[[ Record extracts, beginning ]]

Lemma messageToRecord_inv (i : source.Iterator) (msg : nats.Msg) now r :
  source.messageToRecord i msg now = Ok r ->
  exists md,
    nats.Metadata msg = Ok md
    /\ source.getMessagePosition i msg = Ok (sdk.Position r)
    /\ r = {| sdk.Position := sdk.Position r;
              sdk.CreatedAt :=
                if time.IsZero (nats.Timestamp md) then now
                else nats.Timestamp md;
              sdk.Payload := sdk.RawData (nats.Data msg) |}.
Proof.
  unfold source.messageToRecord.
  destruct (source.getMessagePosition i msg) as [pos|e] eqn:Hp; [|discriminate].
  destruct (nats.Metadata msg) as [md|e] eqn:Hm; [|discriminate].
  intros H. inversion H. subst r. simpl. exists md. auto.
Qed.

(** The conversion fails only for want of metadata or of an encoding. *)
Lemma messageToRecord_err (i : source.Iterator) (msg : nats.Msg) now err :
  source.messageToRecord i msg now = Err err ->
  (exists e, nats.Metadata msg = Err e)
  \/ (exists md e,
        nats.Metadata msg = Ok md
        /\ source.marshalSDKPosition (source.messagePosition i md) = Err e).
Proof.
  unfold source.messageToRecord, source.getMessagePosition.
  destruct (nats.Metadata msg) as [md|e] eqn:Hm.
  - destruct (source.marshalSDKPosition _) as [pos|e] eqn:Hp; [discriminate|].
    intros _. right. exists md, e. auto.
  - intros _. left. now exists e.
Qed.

[[ Record extracts, end ]]
[[ Record extracts, beginning ]]

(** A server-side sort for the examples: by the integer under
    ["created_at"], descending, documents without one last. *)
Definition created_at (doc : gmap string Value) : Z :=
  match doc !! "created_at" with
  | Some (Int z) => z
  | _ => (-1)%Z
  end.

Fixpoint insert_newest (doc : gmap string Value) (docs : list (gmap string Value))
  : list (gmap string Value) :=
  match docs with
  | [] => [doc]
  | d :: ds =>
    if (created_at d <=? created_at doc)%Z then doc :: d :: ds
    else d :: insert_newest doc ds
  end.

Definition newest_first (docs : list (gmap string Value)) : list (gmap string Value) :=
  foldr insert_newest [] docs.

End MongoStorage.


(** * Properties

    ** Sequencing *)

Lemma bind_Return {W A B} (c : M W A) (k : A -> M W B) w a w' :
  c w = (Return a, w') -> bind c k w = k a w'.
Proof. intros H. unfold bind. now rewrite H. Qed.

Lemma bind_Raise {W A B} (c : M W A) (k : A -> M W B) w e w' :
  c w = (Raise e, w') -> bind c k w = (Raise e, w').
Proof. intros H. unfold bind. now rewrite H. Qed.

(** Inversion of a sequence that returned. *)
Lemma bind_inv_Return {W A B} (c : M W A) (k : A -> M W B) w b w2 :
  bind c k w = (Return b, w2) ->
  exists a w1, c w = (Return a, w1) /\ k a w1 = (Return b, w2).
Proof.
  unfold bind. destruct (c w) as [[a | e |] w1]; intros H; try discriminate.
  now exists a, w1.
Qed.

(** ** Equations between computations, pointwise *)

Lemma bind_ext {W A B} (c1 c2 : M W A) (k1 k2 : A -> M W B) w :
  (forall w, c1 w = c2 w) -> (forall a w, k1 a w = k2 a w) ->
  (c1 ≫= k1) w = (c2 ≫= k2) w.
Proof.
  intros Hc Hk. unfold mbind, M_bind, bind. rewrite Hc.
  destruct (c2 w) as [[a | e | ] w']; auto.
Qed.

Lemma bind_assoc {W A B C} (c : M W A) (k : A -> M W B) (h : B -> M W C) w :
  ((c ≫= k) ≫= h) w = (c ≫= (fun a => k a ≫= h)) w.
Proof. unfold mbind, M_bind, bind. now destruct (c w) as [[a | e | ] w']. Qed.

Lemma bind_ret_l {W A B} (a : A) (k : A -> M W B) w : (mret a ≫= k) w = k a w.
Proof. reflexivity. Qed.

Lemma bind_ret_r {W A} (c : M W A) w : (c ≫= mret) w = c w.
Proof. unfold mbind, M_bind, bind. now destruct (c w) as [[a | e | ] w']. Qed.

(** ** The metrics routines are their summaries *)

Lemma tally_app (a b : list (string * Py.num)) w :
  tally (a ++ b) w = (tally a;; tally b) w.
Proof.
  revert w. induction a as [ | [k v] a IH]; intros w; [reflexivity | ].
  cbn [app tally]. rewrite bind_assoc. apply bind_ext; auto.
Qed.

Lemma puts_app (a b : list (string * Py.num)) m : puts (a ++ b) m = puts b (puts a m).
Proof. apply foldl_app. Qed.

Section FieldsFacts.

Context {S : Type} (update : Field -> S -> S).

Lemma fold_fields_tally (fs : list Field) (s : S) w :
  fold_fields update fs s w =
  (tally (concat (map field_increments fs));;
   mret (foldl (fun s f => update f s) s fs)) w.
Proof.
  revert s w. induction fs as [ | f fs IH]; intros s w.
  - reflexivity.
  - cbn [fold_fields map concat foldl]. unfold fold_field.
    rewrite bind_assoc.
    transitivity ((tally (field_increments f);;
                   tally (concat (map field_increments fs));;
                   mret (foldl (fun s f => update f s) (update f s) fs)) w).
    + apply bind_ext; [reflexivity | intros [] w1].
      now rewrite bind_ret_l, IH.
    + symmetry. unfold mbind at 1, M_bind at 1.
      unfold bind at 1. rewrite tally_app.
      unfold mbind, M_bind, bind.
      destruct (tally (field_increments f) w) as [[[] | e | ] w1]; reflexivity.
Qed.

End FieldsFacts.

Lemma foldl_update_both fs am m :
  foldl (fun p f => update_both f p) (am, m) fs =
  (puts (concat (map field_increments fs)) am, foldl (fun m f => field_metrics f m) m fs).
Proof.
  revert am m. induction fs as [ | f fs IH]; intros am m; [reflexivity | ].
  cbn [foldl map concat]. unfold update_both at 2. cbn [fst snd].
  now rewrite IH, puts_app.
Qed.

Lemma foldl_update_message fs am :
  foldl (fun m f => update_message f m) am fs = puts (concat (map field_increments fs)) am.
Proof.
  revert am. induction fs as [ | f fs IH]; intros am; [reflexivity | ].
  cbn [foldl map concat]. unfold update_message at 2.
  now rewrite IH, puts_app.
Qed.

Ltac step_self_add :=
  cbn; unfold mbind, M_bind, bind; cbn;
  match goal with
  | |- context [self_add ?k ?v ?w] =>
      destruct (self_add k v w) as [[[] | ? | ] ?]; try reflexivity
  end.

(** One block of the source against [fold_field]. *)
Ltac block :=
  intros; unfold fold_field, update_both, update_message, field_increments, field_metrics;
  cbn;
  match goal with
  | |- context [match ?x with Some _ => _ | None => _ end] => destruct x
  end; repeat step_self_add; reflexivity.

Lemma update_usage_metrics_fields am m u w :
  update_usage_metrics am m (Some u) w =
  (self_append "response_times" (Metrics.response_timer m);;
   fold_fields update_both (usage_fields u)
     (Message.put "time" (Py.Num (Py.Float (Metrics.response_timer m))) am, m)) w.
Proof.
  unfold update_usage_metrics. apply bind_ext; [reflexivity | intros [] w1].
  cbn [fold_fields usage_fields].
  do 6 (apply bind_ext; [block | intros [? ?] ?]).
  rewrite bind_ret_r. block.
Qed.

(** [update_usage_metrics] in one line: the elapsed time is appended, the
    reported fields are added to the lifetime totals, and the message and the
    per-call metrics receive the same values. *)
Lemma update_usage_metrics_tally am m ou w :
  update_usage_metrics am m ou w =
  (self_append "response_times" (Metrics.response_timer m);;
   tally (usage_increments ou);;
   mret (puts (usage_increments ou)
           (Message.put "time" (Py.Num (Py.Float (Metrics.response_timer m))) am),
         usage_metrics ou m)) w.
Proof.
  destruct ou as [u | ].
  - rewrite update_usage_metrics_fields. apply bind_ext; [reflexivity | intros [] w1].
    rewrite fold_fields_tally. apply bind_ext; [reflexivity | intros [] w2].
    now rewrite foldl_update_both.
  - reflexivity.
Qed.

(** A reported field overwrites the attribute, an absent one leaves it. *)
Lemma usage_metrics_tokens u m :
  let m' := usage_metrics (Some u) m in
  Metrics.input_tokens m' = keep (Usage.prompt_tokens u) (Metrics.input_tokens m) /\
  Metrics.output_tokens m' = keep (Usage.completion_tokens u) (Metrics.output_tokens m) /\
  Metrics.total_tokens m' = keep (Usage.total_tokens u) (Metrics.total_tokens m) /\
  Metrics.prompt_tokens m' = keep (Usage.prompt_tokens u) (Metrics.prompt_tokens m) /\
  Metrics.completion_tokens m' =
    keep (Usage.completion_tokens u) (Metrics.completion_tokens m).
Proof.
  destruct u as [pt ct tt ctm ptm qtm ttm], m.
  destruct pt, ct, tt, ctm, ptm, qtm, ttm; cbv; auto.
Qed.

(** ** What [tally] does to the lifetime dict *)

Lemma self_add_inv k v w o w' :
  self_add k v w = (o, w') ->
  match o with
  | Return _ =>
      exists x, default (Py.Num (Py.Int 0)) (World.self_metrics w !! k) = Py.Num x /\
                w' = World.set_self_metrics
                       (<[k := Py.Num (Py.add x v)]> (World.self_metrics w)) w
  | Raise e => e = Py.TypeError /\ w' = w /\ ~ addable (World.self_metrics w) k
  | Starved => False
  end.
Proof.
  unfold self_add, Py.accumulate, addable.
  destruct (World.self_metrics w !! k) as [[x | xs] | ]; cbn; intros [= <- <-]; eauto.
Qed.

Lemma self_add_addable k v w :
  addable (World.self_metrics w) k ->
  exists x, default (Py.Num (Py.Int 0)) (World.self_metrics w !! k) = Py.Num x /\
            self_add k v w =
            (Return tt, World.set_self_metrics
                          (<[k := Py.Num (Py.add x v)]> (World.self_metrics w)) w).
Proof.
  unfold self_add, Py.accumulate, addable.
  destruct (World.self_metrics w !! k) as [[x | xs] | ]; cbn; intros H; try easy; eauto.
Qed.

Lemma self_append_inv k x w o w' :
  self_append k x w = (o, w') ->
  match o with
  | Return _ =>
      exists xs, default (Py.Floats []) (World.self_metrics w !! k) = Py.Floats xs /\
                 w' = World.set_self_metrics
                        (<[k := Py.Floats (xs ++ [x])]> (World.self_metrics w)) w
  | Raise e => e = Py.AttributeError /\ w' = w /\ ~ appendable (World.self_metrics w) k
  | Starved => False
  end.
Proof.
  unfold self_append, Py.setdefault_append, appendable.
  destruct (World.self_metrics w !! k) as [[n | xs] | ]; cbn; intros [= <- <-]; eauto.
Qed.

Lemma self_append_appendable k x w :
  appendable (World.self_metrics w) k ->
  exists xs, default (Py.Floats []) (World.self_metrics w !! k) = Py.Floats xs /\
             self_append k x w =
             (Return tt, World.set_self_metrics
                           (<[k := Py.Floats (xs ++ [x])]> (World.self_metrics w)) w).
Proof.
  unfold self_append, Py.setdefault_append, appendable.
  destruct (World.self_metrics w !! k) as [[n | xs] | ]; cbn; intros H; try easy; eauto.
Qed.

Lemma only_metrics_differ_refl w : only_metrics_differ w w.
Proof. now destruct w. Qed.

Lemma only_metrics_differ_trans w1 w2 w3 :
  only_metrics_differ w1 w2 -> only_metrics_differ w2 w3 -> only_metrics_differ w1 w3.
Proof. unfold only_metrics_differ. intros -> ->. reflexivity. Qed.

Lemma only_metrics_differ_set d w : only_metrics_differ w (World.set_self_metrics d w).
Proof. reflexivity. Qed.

[[ Record extracts, end ]]
[[ Record extracts, beginning ]]

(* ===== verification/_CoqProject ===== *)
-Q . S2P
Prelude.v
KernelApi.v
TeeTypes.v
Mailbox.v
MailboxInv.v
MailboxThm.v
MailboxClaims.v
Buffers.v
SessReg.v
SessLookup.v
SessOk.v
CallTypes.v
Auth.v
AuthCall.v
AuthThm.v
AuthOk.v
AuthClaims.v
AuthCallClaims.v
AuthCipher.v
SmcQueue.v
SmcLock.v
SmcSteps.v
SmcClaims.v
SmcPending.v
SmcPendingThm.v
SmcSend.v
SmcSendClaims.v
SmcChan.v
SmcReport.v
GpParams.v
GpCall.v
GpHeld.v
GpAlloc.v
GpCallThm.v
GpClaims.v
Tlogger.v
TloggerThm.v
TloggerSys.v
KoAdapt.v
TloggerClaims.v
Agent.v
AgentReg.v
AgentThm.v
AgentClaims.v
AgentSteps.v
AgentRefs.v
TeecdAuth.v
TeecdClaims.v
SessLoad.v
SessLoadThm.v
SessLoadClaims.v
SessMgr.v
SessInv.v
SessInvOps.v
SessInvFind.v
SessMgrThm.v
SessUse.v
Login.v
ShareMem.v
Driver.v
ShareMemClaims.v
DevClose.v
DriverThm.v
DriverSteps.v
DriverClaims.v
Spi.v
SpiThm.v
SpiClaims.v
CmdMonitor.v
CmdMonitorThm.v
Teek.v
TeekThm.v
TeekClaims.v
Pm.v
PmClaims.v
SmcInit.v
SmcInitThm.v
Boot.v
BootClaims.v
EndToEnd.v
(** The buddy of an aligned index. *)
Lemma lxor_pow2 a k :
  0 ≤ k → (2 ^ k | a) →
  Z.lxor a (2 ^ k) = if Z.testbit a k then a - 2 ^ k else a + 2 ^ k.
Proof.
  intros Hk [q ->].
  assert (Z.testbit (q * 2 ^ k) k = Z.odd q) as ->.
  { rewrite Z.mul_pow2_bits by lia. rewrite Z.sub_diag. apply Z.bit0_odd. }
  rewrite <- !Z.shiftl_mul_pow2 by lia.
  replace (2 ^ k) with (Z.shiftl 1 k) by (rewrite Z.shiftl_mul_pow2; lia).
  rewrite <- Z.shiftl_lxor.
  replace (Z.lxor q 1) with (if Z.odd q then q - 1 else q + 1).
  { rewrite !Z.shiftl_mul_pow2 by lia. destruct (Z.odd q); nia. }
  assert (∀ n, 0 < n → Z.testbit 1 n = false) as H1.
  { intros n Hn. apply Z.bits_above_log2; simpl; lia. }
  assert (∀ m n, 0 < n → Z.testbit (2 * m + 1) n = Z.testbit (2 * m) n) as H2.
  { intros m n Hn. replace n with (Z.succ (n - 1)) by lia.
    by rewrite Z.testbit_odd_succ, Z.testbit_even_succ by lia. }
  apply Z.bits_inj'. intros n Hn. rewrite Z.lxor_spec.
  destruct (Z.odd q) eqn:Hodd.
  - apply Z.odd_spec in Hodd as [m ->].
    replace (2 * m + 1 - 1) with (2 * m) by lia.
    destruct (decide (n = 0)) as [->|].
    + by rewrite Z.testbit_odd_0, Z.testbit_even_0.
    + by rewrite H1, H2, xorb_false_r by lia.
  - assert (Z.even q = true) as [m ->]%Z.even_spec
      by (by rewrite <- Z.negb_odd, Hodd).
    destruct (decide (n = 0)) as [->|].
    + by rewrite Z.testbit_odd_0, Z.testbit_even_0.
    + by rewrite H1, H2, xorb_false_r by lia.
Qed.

[[ Record extracts, end ]]

### [About this task]
Repeat exactly the lines of the listing above, from the one with "c w = (Return a, w')" down to the one with "(** ** The metrics"; both of those lines belong in the range.

### [Response to this task]
  c w = (Return a, w') -> bind c k w = k a w'.
Proof. intros H. unfold bind. now rewrite H. Qed.

Lemma bind_Raise {W A B} (c : M W A) (k : A -> M W B) w e w' :
  c w = (Raise e, w') -> bind c k w = (Raise e, w').
Proof. intros H. unfold bind. now rewrite H. Qed.

(** Inversion of a sequence that returned. *)
Lemma bind_inv_Return {W A B} (c : M W A) (k : A -> M W B) w b w2 :
  bind c k w = (Return b, w2) ->
  exists a w1, c w = (Return a, w1) /\ k a w1 = (Return b, w2).
Proof.
  unfold bind. destruct (c w) as [[a | e |] w1]; intros H; try discriminate.
  now exists a, w1.
Qed.

(** ** Equations between computations, pointwise *)

Lemma bind_ext {W A B} (c1 c2 : M W A) (k1 k2 : A -> M W B) w :
  (forall w, c1 w = c2 w) -> (forall a w, k1 a w = k2 a w) ->
  (c1 ≫= k1) w = (c2 ≫= k2) w.
Proof.
  intros Hc Hk. unfold mbind, M_bind, bind. rewrite Hc.
  destruct (c2 w) as [[a | e | ] w']; auto.
Qed.

Lemma bind_assoc {W A B C} (c : M W A) (k : A -> M W B) (h : B -> M W C) w :
  ((c ≫= k) ≫= h) w = (c ≫= (fun a => k a ≫= h)) w.
Proof. unfold mbind, M_bind, bind. now destruct (c w) as [[a | e | ] w']. Qed.

Lemma bind_ret_l {W A B} (a : A) (k : A -> M W B) w : (mret a ≫= k) w = k a w.
Proof. reflexivity. Qed.

Lemma bind_ret_r {W A} (c : M W A) w : (c ≫= mret) w = c w.
Proof. unfold mbind, M_bind, bind. now destruct (c w) as [[a | e | ] w']. Qed.

(** ** The metrics routines are their summaries *)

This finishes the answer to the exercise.